Two weeks ago, I published a pattern making / sewing post about concave and convex curves and although I was not wrong (okay, mathematically speaking, I was wrong) I did not explain the subject fully and clearly. I thank a reader who commented on that post for bringing this to my attention. Below is the updated post.

I don’t remember what or when I was sewing. All I remember was staring at the unfinished garment on the form and seeing that something looked funky and not right.

“What’s wrong… what’s wrong?” I thought, stepping back to get a “monet” of the garment (monet is Cher Horowitz’s word for glancing at something from afar).

The garment was pulling in all sorts of directions at the seam and the seam allowance was not lying flat.

“You dweeb!
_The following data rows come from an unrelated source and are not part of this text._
(* ===== verification/Pipe.v ===== *)
(** Pipes (pipe.c).

    A call runs under [p->lock] until it returns or sleeps; a sleeping call
    hands over the CPU in [sleep_enter] and goes on at [pipewrite_resume] or
    [piperead_resume]. *)

From S2P Require Import Prelude Memory Kstring Spinlock Mmu Kalloc Vm Proc Block Ide Bio Log Fs Kern.

(** ** The ring buffer *)

Definition pipe_full (p : pipe) : bool := pp_nwrite p =? u32 (pp_nread p + PIPESIZE).
Definition pipe_empty (p : pipe) : bool := pp_nread p =? pp_nwrite p.

(** [p->data[p->nwrite++ % PIPESIZE] = b] *)
Definition push_byte (b : Z) (p : pipe) : pipe :=
  Pipe (<[Z.to_nat (pp_nwrite p mod PIPESIZE) := b]> (pp_data p)) (pp_nread p) (u32 (pp_nwrite p + 1))
    (pp_readopen p) (pp_writeopen p).

(** [p->data[p->nread++ % PIPESIZE]] *)
Definition pop_byte (p : pipe) : Z * pipe :=
  (nth (Z.to_nat (pp_nread p mod PIPESIZE)) (pp_data p) 0,
   Pipe (pp_data p) (u32 (pp_nread p + 1)) (pp_nwrite p) (pp_readopen p) (pp_writeopen p)).

(** ** Reading and writing *)

(** A call returns, or sleeps: a writer with the bytes it still has, either
    with the interrupt state [sleep] saved. *)
Inductive pipe_res := PRet (r : Z) (data : list Z) | PSleep (rest : list Z) (intena : bool).

(** The loop of [pipewrite] over the bytes that are left. *)
Fixpoint pipewrite_loop (p : Z) (n : Z) (src : list Z) : M sys pipe_res :=
  match src with
  | [] =>
    in_p (wakeup (ChPipeRead p));;
    unlock (LkPipe p);;
    mret (PRet n [])
  | b :: src' =>
    x ← get_pipe p;
    if pipe_full x then
      k ← (if pp_readopen x then is_killed else mret true);
      if (k : bool) then unlock (LkPipe p);; mret (PRet (-1) [])
      else
        in_p (wakeup (ChPipeRead p));;
        intena ← in_p (sleep_enter (ChPipeWrite p) (LkPipe p));
        mret (PSleep src intena)
    else
      put_pipe p (push_byte b x);;
      pipewrite_loop p n src'
  end.

Definition pipewrite (p : Z) (src : list Z) : M sys pipe_res :=
  lock (LkPipe p);;
  pipewrite_loop p (Z.of_nat (length src)) src.

(** The process [i] goes on after its sleep. *)
Definition pipewrite_resume (i : nat) (p : Z) (n : Z) (rest : list Z) (intena : bool) : M sys pipe_res :=
  in_p (sleep_exit i (LkPipe p) intena);;
  pipewrite_loop p n rest.

(** The copy loop of [piperead]. *)
Fixpoint piperead_copy (n : nat) (x : pipe) : list Z * pipe :=
  match n with
  | O => ([], x)
  | S n' =>
    if pipe_empty x then ([], x) else
    let (b, x') := pop_byte x in
    let (l, x'') := piperead_copy n' x' in (b :: l, x'')
  end.

Definition piperead_loop (p : Z) (n : Z) : M sys pipe_res :=
  x ← get_pipe p;
  if pipe_empty x && pp_writeopen x then
    k ← is_killed;
    if (k : bool) then unlock (LkPipe p);; mret (PRet (-1) [])
    else
      intena ← in_p (sleep_enter (ChPipeRead p) (LkPipe p));
      mret (PSleep [] intena)
  else
    let (l, x') := piperead_copy (Z.to_nat n) x in
    put_pipe p x';;
    in_p (wakeup (ChPipeWrite p));;
    unlock (LkPipe p);;
    mret (PRet (Z.of_nat (length l)) l).

Definition piperead (p : Z) (n : Z) : M sys pipe_res :=
  lock (LkPipe p);;
  piperead_loop p n.

Definition piperead_resume (i : nat) (p : Z) (n : Z) (intena : bool) : M sys pipe_res :=
  in_p (sleep_exit i (LkPipe p) intena);;
  piperead_loop p n.

(** ** Opening and closing *)

Section pipe.
Context (kend : Z).

Definition pipeclose (p : Z) (writable : bool) : M sys () :=
  lock (LkPipe p);;
  x ← get_pipe p;
  let x' := if writable then Pipe (pp_data x) (pp_nread x) (pp_nwrite x) (pp_readopen x) false
            else Pipe (pp_data x) (pp_nread x) (pp_nwrite x) false (pp_writeopen x) in
  put_pipe p x';;
  in_p (wakeup (if writable then ChPipeRead p else ChPipeWrite p));;
  if negb (pp_readopen x') && negb (pp_writeopen x') then
    unlock (LkPipe p);;
    modify (λ s, set_pipes (delete p (s_pipes s)) s);;
    in_kst (kfree kend p)
  else unlock (LkPipe p).
End pipe.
It’s a concave curve!” I said to myself.

Problem solved.

Mathematically defined, a function is CONCAVE if every line segment joining two points does not lie ABOVE the graph and a function is CONVEX if every line segment joining two points does not lie BELOW the graph (click here for a diagram/illustration).
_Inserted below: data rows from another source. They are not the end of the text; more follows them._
(* ===== verification/Procs.v ===== *)
(** The process calls of proc.c that need the whole kernel: userinit,
    growproc, fork, exit, wait, and the first run of forkret.

    [exit] ends at the switch to the scheduler.  [wait] returns or sleeps;
    it goes on at [wait_resume]. *)

From S2P Require Import Prelude Memory Kstring Spinlock Mmu Kalloc Vm Proc Block Ide Bio Log Fs Kern Pipe Filetab.

Definition SEG_UCODE : Z := 3.
Definition SEG_UDATA : Z := 4.
Definition DPL_USER : Z := 3.
Definition FL_IF : Z := 0x200.

Definition set_eax (v : Z) (t : trapframe) : trapframe :=
  Tf (tf_edi t) (tf_esi t) (tf_ebp t) (tf_oesp t) (tf_ebx t) (tf_edx t) (tf_ecx t) v
    (tf_gs t) (tf_fs t) (tf_es t) (tf_ds t) (tf_trapno t) (tf_err t)
    (tf_eip t) (tf_cs t) (tf_eflags t) (tf_esp t) (tf_ss t).

(** A [char name[16]] holds at most 15 characters: [safestrcpy]. *)
Definition proc_name (l : list Z) : list Z := take 15 l.

Definition slot_of (i : nat) : M sys proc :=
  p ← gets (λ s, procs (s_p s) !! i);
  match p with Some p => mret p | None => fault "ptable index" end.
Definition mod_slot (i : nat) (f : proc → proc) : M sys () := in_p (mod_proc i f).

Section procs.
(** [kend] and [data] are kernel.ld's, [initcode_start] and [initcode_size]
    the symbols of the embedded initcode. *)
Context (kend data initcode_start initcode_size : Z) (iderw : nat → M bst ()).
Context (dev_read : Z → option (nat → Z → M fsst (Z * list Z))).

(** *** userinit *)

Definition user_tf : trapframe :=
  let ds := Z.lor (Z.shiftl SEG_UDATA 3) DPL_USER in
  Tf 0 0 0 0 0 0 0 0 0 0 ds ds 0 0 0 (Z.lor (Z.shiftl SEG_UCODE 3) DPL_USER) FL_IF PGSIZE ds.

Definition set_initproc (i : nat) (s : pst) : pst := Pst (p_v s) (procs s) (Some i) (nextpid s).

(** ["initcode"] and ["/"] *)
Definition initcode_name : list Z := [105; 110; 105; 116; 99; 111; 100; 101].
Definition root_path : list Z := [47].

Definition userinit : M sys () :=
  p ← in_p allocproc;
  match p with
  | None => fault "userinit: no process"
  | Some i =>
    in_p (modify (set_initproc i));;
    pgdir ← in_kst (setupkvm kend data);
    mod_slot i (set_pgdir pgdir);;
    if pgdir =? 0 then panic "userinit: out of memory?" else
    in_kst (inituvm pgdir initcode_start initcode_size);;
    mod_slot i (set_sz PGSIZE);;
    mod_slot i (set_tf user_tf);;
    mod_slot i (set_name (proc_name initcode_name));;
    cwd ← zoom s_f set_sf (namei iderw dev_read root_path);
    mod_slot i (set_cwd cwd);;
    lock LkPtable;;
    mod_slot i (set_state RUNNABLE);;
    unlock LkPtable
  end.

(** The first process to run initialises the file system. *)
Definition forkret_first : M sys () :=
  in_p forkret;;
  in_fs (iinit iderw ROOTDEV);;
  in_fs (in_l (initlog iderw ROOTDEV)).

(** *** growproc *)

Definition growproc (n : Z) : M sys Z :=
  c ← curproc;
  let p := c.2 in
  sz ← (if 0 <? n then in_kst (allocuvm kend (p_pgdir p) (p_sz p) (u32 (p_sz p + n)))
        else if n <? 0 then in_kst (deallocuvm kend (p_pgdir p) (p_sz p) (u32 (p_sz p + n)))
        else mret (p_sz p));
  if negb (n =? 0) && (sz =? 0) then mret (-1) else
  mod_slot c.1 (set_sz sz);;
  in_p (switchuvm (set_sz sz p));;
  mret 0.

(** *** fork *)

(** The open files of the parent, from descriptor [fd] on, are shared. *)
Fixpoint fork_files (np : nat) (fds : list (option nat)) (fd : nat) : M sys () :=
  match fds with
  | [] => mret tt
  | o :: fds' =>
    (match o with
     | Some f => f' ← filedup f; mod_slot np (λ p, set_ofile (<[fd := Some f']> (p_ofile p)) p)
     | None => mret tt
     end);;
    fork_files np fds' (S fd)
  end.

(** No memory for the address space: the slot is given back. *)
Definition fork_undo (np : nat) : M sys Z :=
  x ← slot_of np;
  in_kst (kfree kend (p_kstack x));;
  mod_slot np (set_kstack 0);;
  mod_slot np (set_state UNUSED);;
  mret (-1).

(** The child [np] of the process [i], which is [cur]: from the copy of the
    size on. *)
Definition fork_child (i : nat) (cur : proc) (np : nat) : M sys Z :=
  mod_slot np (set_sz (p_sz cur));;
  mod_slot np (set_parent (Some i));;
  mod_slot np (set_tf (set_eax 0 (p_tf cur)));;
  fork_files np (p_ofile cur) 0;;
  match p_cwd cur with
  | None => fault "fork: no directory"
  | Some d =>
    cwd ← in_fs (idup d);
    mod_slot np (set_cwd (Some cwd));;
    mod_slot np (set_name (proc_name (p_name cur)));;
    x ← slot_of np;
    lock LkPtable;;
    mod_slot np (set_state RUNNABLE);;
    unlock LkPtable;;
    mret (p_pid x)
  end.

Definition fork : M sys Z :=
  c ← curproc;
  a ← in_p allocproc;
  match a with
  | None => mret (-1)
  | Some np =>
    pgdir ← in_vst (copyuvm kend data (p_pgdir c.2) (p_sz c.2));
    mod_slot np (set_pgdir pgdir);;
    if pgdir =? 0 then fork_undo np else fork_child c.1 c.2 np
  end.

(** *** exit *)

Fixpoint exit_files (i : nat) (fds : list (option nat)) (fd : nat) : M sys () :=
  match fds with
  | [] => mret tt
  | o :: fds' =>
    (match o with
     | Some f => fileclose kend iderw f;; mod_slot i (λ p, set_ofile (<[fd := None]> (p_ofile p)) p)
     | None => mret tt
     end);;
    exit_files i fds' (S fd)
  end.

(** The loop of [exit] over the [n] slots from [k] on. *)
Fixpoint reparent (i ini k n : nat) : M sys () :=
  match n with
  | O => mret tt
  | S n' =>
    p ← slot_of k;
    (if decide (p_parent p = Some i) then
       mod_slot k (set_parent (Some ini));;
       if decide (p_state p = ZOMBIE) then in_p (wakeup1 (ChProc ini)) else mret tt
     else mret tt);;
    reparent i ini (S k) n'
  end.

(** The part of [exit] under [ptable.lock], up to the switch. *)
Definition exit_leave (i : nat) : M sys () :=
  p ← slot_of i;
  ini ← gets (λ s, initproc (s_p s));
  match ini with
  | None => fault "exit: no initproc"
  | Some ini =>
    (match p_parent p with Some q => in_p (wakeup1 (ChProc q)) | None => mret tt end);;
    n ← gets (λ s, length (procs (s_p s)));
    reparent i ini 0 n;;
    mod_slot i (set_state ZOMBIE);;
    in_p sched_enter;;
    mret tt
  end.

Definition exit : M sys () :=
  c ← curproc;
  let i := c.1 in
  ini ← gets (λ s, initproc (s_p s));
  if decide (ini = Some i) then panic "init exiting" else
  exit_files i (p_ofile c.2) 0;;
  p ← slot_of i;
  match p_cwd p with
  | None => fault "exit: no directory"
  | Some d =>
    in_fs (in_l begin_op);;
    in_fs (iput iderw d);;
    in_fs (in_l (end_op iderw));;
    mod_slot i (set_cwd None);;
    lock LkPtable;;
    exit_leave i
  end.

(** *** wait *)

Inductive wait_res := WaitRet (r : Z) | WaitSleep (intena : bool).

(** The scan for children of [i]: whether there is one, and the first that
    has exited. *)
Fixpoint find_zombie (i : nat) (ps : list proc) (k : nat) (havekids : bool) : bool * option nat :=
  match ps with
  | [] => (havekids, None)
  | p :: ps' =>
    if decide (p_parent p = Some i) then
      if decide (p_state p = ZOMBIE) then (true, Some k) else find_zombie i ps' (S k) true
    else find_zombie i ps' (S k) havekids
  end.

(** What [wait] leaves in the slot of the child. *)
Definition reaped (p : proc) : proc :=
  set_state UNUSED (set_killed false (set_name [] (set_parent None (set_pid 0 p)))).

Definition reap (k : nat) : M sys Z :=
  p ← slot_of k;
  in_kst (kfree kend (p_kstack p));;
  mod_slot k (set_kstack 0);;
  in_kst (freevm kend (p_pgdir p));;
  mod_slot k reaped;;
  mret (p_pid p).

(** One iteration of the outer loop, with [ptable.lock] held. *)
Definition wait_iter (i : nat) : M sys wait_res :=
  ps ← gets (λ s, procs (s_p s));
  match find_zombie i ps 0 false with
  | (_, Some k) =>
    pid ← reap k;
    unlock LkPtable;;
    mret (WaitRet pid)
  | (havekids, None) =>
    p ← slot_of i;
    if negb havekids || p_killed p then unlock LkPtable;; mret (WaitRet (-1)) else
    intena ← in_p (sleep_enter (ChProc i) LkPtable);
    mret (WaitSleep intena)
  end.

Definition wait : M sys wait_res :=
  c ← curproc;
  lock LkPtable;;
  wait_iter c.1.

Definition wait_resume (i : nat) (intena : bool) : M sys wait_res :=
  in_p (sleep_exit i LkPtable intena);;
  wait_iter i.
End procs.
What’s interesting is that when I Googled ‘concave and convex curves’ and left out ‘mathematical’ in my search, the definitions were different. According to Google searches, a concave curve is a curve that is hollowed or rounded inward like the inside of a bowl and a convex curve is a curve that is rounded like the exterior of a sphere or a circle. An easier way to think of a concave and a convex curve is a concave curve is a valley and a convex curve is a mountain. Also, things that “vex” you tend to stick out and caves tend to be things that other things are stuck into (click here for diagram/illustration). This is the opposite of the mathematical definition of concave and convex curves!

But the mathematical and non-mathemical definitions don’t matter when concave and convex curves come into the world of sewing, particularly when pressing seam allowances. What matters is the relationship of lengths between the stitching line and edge.
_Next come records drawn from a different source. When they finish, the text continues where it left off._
(* ===== verification/LifeDemo.v ===== *)
(** Small kernels on which fork, exit and wait run: the witnesses of their
    theorems. *)

From S2P Require Import Prelude Memory Kstring Spinlock Mmu Kalloc Vm VmInv VmWalk VmMap VmFree VmKern VmUser VmCopy.
From S2P Require Import VmDemo Proc ProcSpec Block Ide Bio Log Fs FsWrite Cons Kern KernSpec PipeSpec ProcMem Pipe.
From S2P Require Import Filetab Procs ForkSpec WaitSpec ExitSpec.

(** ** fork *)

(** The process has two pages, one open file twice, and a directory. *)
Definition parent : proc :=
  Proc 0x2000 dm_dir dm_own RUNNING 1 None tf_zero (Ctx 0 0 0 0 AtForkret) None false
    (Some 0%nat :: Some 0%nat :: replicate 14 None) (Some 0%nat) [115; 104].
Definition fork_sys : sys :=
  Sys (Pst (Vst (set_mach run_mach dm_k3) (V2P dm_dir) dm_dir) [parent; free_slot] (Some 0%nat) 2)
    img_start [File FD_INODE 2 true true 0 0 0] ∅ 0 demo_cons.

Lemma fork_calm : calm fork_sys 0 0 parent.
Proof. split; [split; [apply run_cpu|done..]|done..]. Qed.

Lemma dm_mapped3 vb : in_pages 0 0x2000 vb → flag_set (pte (k_mem dm_k3) dm_dir vb) PTE_P = true.
Proof.
  intros Hin. destruct (in_pages_index 0 0x2000 vb) as [Hvb Hi]; [done..|].
  change (0 / PGSIZE) with 0 in Hi. change (0x2000 / PGSIZE) with 2 in Hi. rewrite pte_page by done.
  assert (vb / PGSIZE = 0 ∨ vb / PGSIZE = 1) as [-> | ->] by lia; vm_compute; reflexivity.
Qed.

Lemma fork_mem : proc_mem dm_end [] (λ _, 0) (v_k (p_v (s_p fork_sys))) (procs (s_p fork_sys)).
Proof.
  split.
  - exists dm_pool. eapply vinv_ext; [|by eapply vinv_mach, dm_inv3]. intros v. unfold hold, kuse. cbn [count procs s_p fork_sys].
    change (has_stack v parent) with (dm_own =? v). change (has_stack v free_slot) with false.
    destruct (dm_own =? v); reflexivity.
  - intros [|[|k]] p [=]; subst; [|done]. intros _. apply dm_ok. auto.
  - done.
  - cbn. lia.
  - cbn. unfold NPROC. lia.
Qed.

Lemma fork_is_ready : fork_ready dm_end [] (λ _, 0) fork_sys 0 0 parent 0.
Proof.
  split; [apply fork_calm|apply fork_mem|vm_compute; split; congruence|apply dm_mapped3|..].
  - split; cbn.
    + intros [|[|k]] p [=]; subst; simpl; lia.
    + intros [|[|k]] p [=]; subst; simpl; done.
    + intros [|[|k]] [|[|m]] p q [=] [=]; subst; simpl; done.
    + intros [|[|k]] p [=]; subst; simpl; done.
  - cbn. lia.
  - intros f Hf. assert (f = 0%nat) as ->.
    { cbn in Hf. rewrite !elem_of_cons in Hf. set_solver. }
    eexists. split; [reflexivity|]. cbn. lia.
  - done.
  - intros q [->|[->|Hq%elem_of_nil]%elem_of_cons]%elem_of_cons Hs; done.
Qed.

Lemma fork_correct_witness :
  wp (fork dm_end (KERNLINK + PGSIZE)) (λ r s', same_bytes [dm_dir] fork_sys s' ∧ (r = -1 ∨ r = 2)) fork_sys.
Proof.
  eapply wp_mono.
  - apply (fork_correct dm_end (KERNLINK + PGSIZE) dm_end_ok ltac:(vm_compute; intuition congruence)
      [] (λ _, 0) fork_sys 0 0 parent 0 fork_is_ready).
  - intros r s' (_ & _ & _ & B & Hr). split; [exact B|].
    destruct Hr as [[-> _]|(np & q & v & pgdir & -> & _)]; [by left|by right].
Defined.

(** ** wait *)

(** Two empty address spaces; the second process has exited. *)
Definition waiter : proc :=
  Proc 0 dm_tab dm_own RUNNING 1 None tf_zero (Ctx 0 0 0 0 AtForkret) None false (replicate 16 None) None [].
Definition corpse : proc :=
  Proc 0 dm_dir dm_shared ZOMBIE 2 (Some 0%nat) tf_zero (Ctx 0 0 0 0 AtSched) None false (replicate 16 None) None [].
Definition wait_sys : sys :=
  Sys (Pst (Vst (set_mach run_mach dm_k0) (V2P dm_tab) dm_tab) [waiter; corpse] (Some 0%nat) 3)
    img_start [] ∅ 0 demo_cons.
Definition wait_other (v : Z) : Z := if dm_shared =? v then 1 else 0.

Lemma wait_calm : calm wait_sys 0 0 waiter.
Proof. split; [split; [apply run_cpu|done..]|done..]. Qed.

Lemma wait_inv : vinv dm_end dm_k0 dm_pool [dm_tab; dm_dir] (hold dm_shared (hold dm_shared (hold dm_own (λ _, 0)))).
Proof.
  destruct (all_held _ _ _ _ dm_dir dm_inv0) as [T0 U0]; [apply dm_ok; auto|reflexivity|].
  destruct (vinv_adopt dm_end dm_k0 dm_pool []
    (hold dm_tab (hold dm_shared (hold dm_shared (hold dm_own (λ _, 0))))) dm_dir dm_inv0) as [_ I1];
    [apply dm_ok; auto|reflexivity|exact T0|exact U0|intros x _; reflexivity|].
  destruct (all_held _ _ _ _ dm_tab I1) as [T1 U1]; [apply dm_ok; auto|reflexivity|].
  apply (vinv_adopt dm_end dm_k0 dm_pool [dm_dir] _ dm_tab I1);
    [apply dm_ok; auto|reflexivity|exact T1|exact U1|intros x _; reflexivity].
Qed.

Lemma wait_mem : proc_mem dm_end [] wait_other (v_k (p_v (s_p wait_sys))) (procs (s_p wait_sys)).
Proof.
  split.
  - exists dm_pool. eapply vinv_ext; [|by eapply vinv_mach, wait_inv]. intros v. unfold hold, kuse, wait_other.
    cbn [count procs s_p wait_sys]. change (has_stack v waiter) with (dm_own =? v).
    change (has_stack v corpse) with (dm_shared =? v). destruct (dm_own =? v), (dm_shared =? v); reflexivity.
  - intros [|[|k]] p [=]; subst; intros _; apply dm_ok; auto.
  - intros v. unfold wait_other. destruct (_ =? _); lia.
  - cbn. lia.
  - cbn. unfold NPROC. lia.
Qed.

Lemma wait_table : table_ok (procs (s_p wait_sys)) (nextpid (s_p wait_sys)).
Proof.
  split; cbn.
  - intros [|[|k]] p [=]; subst; simpl; lia.
  - intros [|[|k]] p [=]; subst; simpl; done.
  - intros [|[|k]] [|[|m]] p q [=] [=]; subst; simpl; done.
  - intros [|[|k]] p [=]; subst; simpl; done.
Qed.

Lemma wait_correct_witness :
  wp (wait dm_end) (λ r s', r = WaitRet 2 ∧ procs (s_p s') = [waiter; freed corpse]) wait_sys.
Proof.
  eapply wp_mono; [apply (wait_correct dm_end dm_end_ok [] wait_other wait_sys 0 0 waiter wait_calm wait_mem wait_table)|].
  assert (exited 0 corpse) as Hc by done. assert (corpse ∈ procs (s_p wait_sys)) as Hin by (right; by left).
  intros [pid|b] s' (_ & _ & Hr).
  - destruct Hr as (_ & _ & _ & [(k & z & Hz & [Hch Hs] & -> & -> & _)|(_ & Hno & _)]); [|by destruct (Hno _ Hin)].
    destruct k as [|[|k]]; [by injection Hz as <-| |done]. by injection Hz as <-.
  - destruct Hr as (_ & _ & _ & Hno & _). by destruct (Hno _ Hin).
Defined.

(** ** exit *)

Definition exit_mach : mach := acquired 0 LkPtable run_mach.
Definition exit_sys : sys :=
  Sys (Pst (Vst (set_mach exit_mach dm_k) (V2P dm_dir) dm_dir) [demo_proc; corpse; waiter] (Some 2%nat) 3)
    img_start [] ∅ 0 demo_cons.

Lemma exit_leave_correct_witness :
  wp (exit_leave 0) (λ _ s', ∃ z, procs (s_p s') !! 0%nat = Some z ∧ p_state z = ZOMBIE) exit_sys.
Proof.
  eapply wp_mono.
  - apply (exit_leave_correct exit_sys run_mach 0 0 demo_proc 2); [|done|done].
    split; [split; [apply run_cpu|done..]|done..].
  - intros _ s' (_ & _ & _ & _ & (z & Hz & Es & _) & _). by exists z.
Defined.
For the sake of this post, I labeled the diagram above according to the mathematical definition of concave and convex curves.

For both concave and convex curves, there are two types – the only difference is that the stitching line and edge are transposed. The diagram gets even more confusing because curve #1 and curve #2 (and curve #3 and curve #4) are the same even though they’re supposedly different types of curves.

But throw all of that away and concentrate on the relationship of lengths between the stitching line and edge. For both types of concave and convex curves, there are two lines – the stitching line and the edge. If the edge is GREATER than the stitching line, then when the seam allowances are pressed back towards the stitching line, it will be too long in comparison to the stitching line and V NOTCHES SHOULD BE CUT so that the seam allowances lie flat. If the length of the edge is LESS than the stitching line, then when it is pressed back, it will be too short in comparison to the stitching line and CLIPS should be cut into the seam allowance so the seam allowances lie flat.

Does this make more or less sense? Do you understand why clipping and v notches are made?

## 4 Comments

## Kathy C.

Yes, this explanation makes much more sense to me. I didn’t understand the first post. Thanks for clearing that up.

## Natasha Estrada

The only thing I would add is overclipping and notching can distort the seam and weaken it as your removing fabric there which allows the area to collapse and bend which is exactly why it works in the first place. It’s like sculpture you can use your tools to manipulate your fabric. Knowledge is power and props to add Maddie for providing it.